[GOAL OF THE EXERCISE] The entries below hold a line with "line Hi Ht Hr Hx" and a line with "assert (Hnh : pr_stage". Return those lines and all that lie between them, exactly and only.

START PROVIDED RECORDS

Lemma sharing_step_inv store0 jobs s s' :
  sharing_inv store0 jobs s -> sharing_step s s' -> sharing_inv store0 jobs s'.
Proof.
  intros Hinv Hstep. destruct (si_abs _ _ _ Hinv) as (abs & Ha & Hl & Hn).
  destruct Hstep as [s i p o Hi Ht Hb|s i p sign event Hi Ht Hj Hb|s i p Hi Ht Hb|s i p Hi Ht|s i p Hi Ht Hlk
    |s i p acc chunk rest Hi Ht Hr Hc|s i p acc o Hi Ht Hr Hx|s i p acc record line Hi Ht Hr Hx
    |s i p record line Hi Ht|s i p record line Hi Ht|s i p record line written n Hi Ht Hw
    |s i p record line Hi Ht|s i p record line written Hi Ht|s i p Hi Ht|s i p Hi Ht|s i p record line written Hi Ht];
    pose proof (si_processes _ _ _ Hinv i p Hi) as Hok; unfold process_ok in Hok; try rewrite Ht in Hok;
    assert (Hnh : pr_stage p = Calling \/ pr_stage p = Waiting -> holds p = false)
      by (intros [E|E]; unfold holds; by rewrite E).
  - eapply (inv_commit _ _ s i p (Returned o) good_environment o (sh_lock s) abs abs); try done; [| | |by left].
    + by eapply perform_early.
    + eapply lock_ok_other; [done|by apply Hnh; left|done].
    + intros k r _. apply (si_exclusive _ _ _ Hinv).
  - apply inv_aside; try done; [by apply Hnh; left|]. right. cbn. split; [by right|done].
  - apply inv_aside; try done. by apply Hnh; left.
  - apply inv_aside; try done; [by apply Hnh; right|]. right. cbn. split; [by left|apply Hok].
  - rewrite Hlk in Hl. cbn in Hl.
    eapply (inv_keep _ _ s i p (Reading []) (sh_store s) (Some i) abs); try done.
    + exists (Process (pr_job p) (Reading [])). split; [apply list_lookup_insert_eq; by eapply lookup_lt_Some|].
      split; [done|]. by exists (default [] abs).
    + intros k r _ Hk Hh. pose proof (si_exclusive _ _ _ Hinv k r Hk Hh). congruence.
  - take_lock. destruct Hhold as [Hs (rest' & E)]. destruct Hok as [Hb Hni]. apply (inv_holder _ _ s i p _ _ abs); try done.
    split; [done|]. exists rest. rewrite Hs, E, drop_app_length in Hr. by rewrite E, Hr, app_assoc.
  - take_lock. destruct Hhold as [Hs (rest' & E)]. rewrite <- Hs in E. rewrite (seen_all _ _ _ E Hr), Hs in Hx.
    eapply (inv_release _ _ s i p _ _ _ abs abs); try done; [by apply perform_inspected|by left].
  - take_lock. destruct Hhold as [Hs (rest' & E)]. rewrite <- Hs in E. rewrite (seen_all _ _ _ E Hr), Hs in Hx.
    destruct Hok as [Hb Hni]. apply (inv_holder _ _ s i p _ _ abs); try done.
  - take_lock. destruct Hhold as [Hs Hx]. eapply (inv_release _ _ s i p _ _ _ abs abs); try done; [|by left].
    by rewrite (perform_append _ _ _ _ OpenFailed Hx).
  - take_lock. destruct Hhold as [Hs Hx]. destruct Hok as [Hb Hni]. apply (inv_holder _ _ s i p _ _ abs); try done.
    split; [lia|]. by rewrite Hs, app_nil_r.
  - take_lock. destruct Hhold as (_ & Hs & Hx). destruct Hok as [Hb Hni]. apply (inv_holder _ _ s i p _ _ abs); try done.
    split; [done|]. split; [|done]. rewrite Hs. cbn [default from_option id]. by rewrite <- app_assoc, take_take_drop.
  - take_lock. destruct Hhold as (_ & Hs & Hx). eapply (inv_release _ _ s i p _ _ _ abs (sh_store s)); try done; [|by left].
    rewrite (perform_append _ _ _ _ AppendComplete Hx). cbn. by rewrite Hs, firstn_all.
  - take_lock. destruct Hhold as (_ & Hs & Hx). eapply (inv_release _ _ s i p _ _ _ abs (sh_store s)); try done; [|by left].
    rewrite (perform_append _ _ _ _ (WriteFailed written) Hx). cbn. by rewrite Hs.
  - apply inv_aside; try done. by apply Hnh.
  - by eapply inv_dies.
  - take_lock. destruct Hhold as (_ & Hs & Hx). eapply (inv_release _ _ s i p _ _ _ abs (sh_store s)); try done; [|by right].
    rewrite (perform_append _ _ _ _ (WriteFailed written) Hx). cbn. by rewrite Hs.
Qed.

END PROVIDED RECORDS

[SOLUTION TO THIS TASK]
    |s i p acc chunk rest Hi Ht Hr Hc|s i p acc o Hi Ht Hr Hx|s i p acc record line Hi Ht Hr Hx
    |s i p record line Hi Ht|s i p record line Hi Ht|s i p record line written n Hi Ht Hw
    |s i p record line Hi Ht|s i p record line written Hi Ht|s i p Hi Ht|s i p Hi Ht|s i p record line written Hi Ht];
    pose proof (si_processes _ _ _ Hinv i p Hi) as Hok; unfold process_ok in Hok; try rewrite Ht in Hok;
    assert (Hnh : pr_stage p = Calling \/ pr_stage p = Waiting -> holds p = false)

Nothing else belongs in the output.